Two important gaps in the literature hamper our understanding of the possible relation between long-term exposure to intraoperative stress and high rates of burnout among surgeons. First, the extent to which intraoperative stress impacts on cardiac autonomic and HPA axis function in the aftermath of the surgery. Based on the results of this exploratory study, it is possible to put forward the hypothesis that intraoperative stress might have long-lasting effects on HPA axis function, warranting further studies aimed at (i) providing more robust evidence of a blunted CAR the day after surgery in larger samples and different medical specialties, and (ii) investigating whether this effect persists for an even longer period of time with an extension of cortisol sampling days. The second open issue is the extent to which individual psychobiological characteristics moderate the impact of intraoperative stress. The current results suggest that psychological characteristics might indeed be associated with intraoperative stress responses regardless of the surgeon’s level of experience and encourage the combined use of psychometric questionnaires and stress-related parameters (HR and HRV, cortisol) during and after real operations to deepen the study of this relationship.

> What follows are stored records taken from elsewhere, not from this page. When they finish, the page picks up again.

(** When [BuildSchedule] succeeds. *)
Lemma BuildSchedule_success graph :
  isOk (BuildSchedule graph) = true ↔
  edgesClosed graph ∧ NoDup (map gn_ID (gr_Nodes graph)) ∧ acyclic (map edgePair (gr_Edges graph)).
Proof.
  pose proof (nodes_NoDup graph) as Hnd. pose proof (elem_of_nodes graph) as Hin.
  pose proof (nodes_ids_length graph) as [Hle Heq]. split.
  - destruct (BuildSchedule graph) as [s|] eqn:E; [|done]. intros _.
    pose proof (BuildSchedule_closed _ _ E) as Hcl.
    destruct (BuildSchedule_Ok _ _ E) as (Hids & HP & Hem & _).
    split_and!; [done|done|]. eapply complete_acyclic; [by apply (es_closed graph)|exact Hem|].
    intros n. rewrite HP. apply Hin.
  - intros (Hcl & Hids & Hac).
    destruct (BuildSchedule_run graph Hcl) as (st & Hinv & Hr & _ & _ & ->).
    rewrite (proj2 (Nat.eqb_eq _ _)); [done|].
    rewrite <- (length_map gn_ID (gr_Nodes graph)), <- (proj2 Heq Hids).
    apply (emitted_complete_iff (map edgePair (gr_Edges graph))); try done.
    + by apply (es_closed graph).
    + apply (qi_emitted _ _ _ _ _ _ _ Hinv).
    + destruct (frontier _ _ _) as [|x l] eqn:E; [done|]. exfalso.
      assert (x ∈ ss_ready st) as Hx by (rewrite (qi_ready _ _ _ _ _ _ _ Hinv), E; left).
      rewrite Hr in Hx. by inversion Hx.
Qed.


(** The scheduled order lists every node once, puts the source of every edge
    before its target, and lists exactly the step nodes as [StepIDs], in that order. *)
Theorem BuildSchedule_topological graph s :
  BuildSchedule graph = Ok s →
  sc_NodeOrder s ≡ₚ map gn_ID (gr_Nodes graph) ∧
  (∀ e before after, e ∈ gr_Edges graph →
     sc_NodeOrder s = before ++ ge_To e :: after → ge_From e ∈ before) ∧
  sc_StepIDs s = filter (λ n, isKind NodeKindStep
    (default zeroNode (indexBy gn_ID (gr_Nodes graph) !! n)) = true) (sc_NodeOrder s).
Proof.
  intros H. destruct (BuildSchedule_Ok _ _ H) as (Hids & HP & Hem & Hs & _).
  split_and!; [done| |done]. intros e P1 P2 He E.
  pose proof (em_preds _ _ _ Hem _ _ _ E) as H0. rewrite pendingIn_zero in H0.
  apply H0, list_elem_of_fmap. by exists e.
Qed.

(** [Depths] gives, node by node in schedule order, the number of edges of a
    longest path that ends in the node. *)
Theorem BuildSchedule_depths graph s :
  BuildSchedule graph = Ok s →
  map nd_NodeID (sc_Depths s) = sc_NodeOrder s ∧
  ∀ nd, nd ∈ sc_Depths s →
    longestPathTo (map edgePair (gr_Edges graph)) (nd_NodeID nd) (nd_Depth nd).
Proof.
  intros H. destruct (BuildSchedule_Ok _ _ H) as (_ & _ & Hem & _ & _ & d & Hd & E).
  rewrite E. split; [rewrite map_map; apply map_id|].
  intros nd (n & -> & Hn)%list_elem_of_fmap; simpl.
  eapply depthInv_longest; [|done|done]. intros u v Huv Hv. by eapply emitted_preds_in.
Qed.

(** C16: The schedule is the reference order: it repeatedly emits the UTF-16-least
    node whose predecessors have all been emitted.  The binary-search insertion of
    the code is an optimisation of re-sorting the whole queue. *)
Theorem BuildSchedule_reference graph s :
  allValid (map gn_ID (gr_Nodes graph)) → BuildSchedule graph = Ok s →
  sc_NodeOrder s = topoOrder (map gn_ID (gr_Nodes graph)) (map edgePair (gr_Edges graph)).
Proof. intros Hv H. by apply (BuildSchedule_Ok _ _ H). Qed.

We believe that these preliminary results will provide a springboard for large scale studies aimed at unveiling windows of vulnerability both at the personal (e.g., psychological features) and temporal (e.g., psychophysiological recovery from intraoperative stress) level, with the ultimate goal of improving surgical performance and patient safety on the one hand and preserving surgeons’ psychological well-being on the other hand. This could be achieved, for example, by testing the efficacy of stress managing interventions in more vulnerable surgeons and/or in the aftermath of a surgical procedure.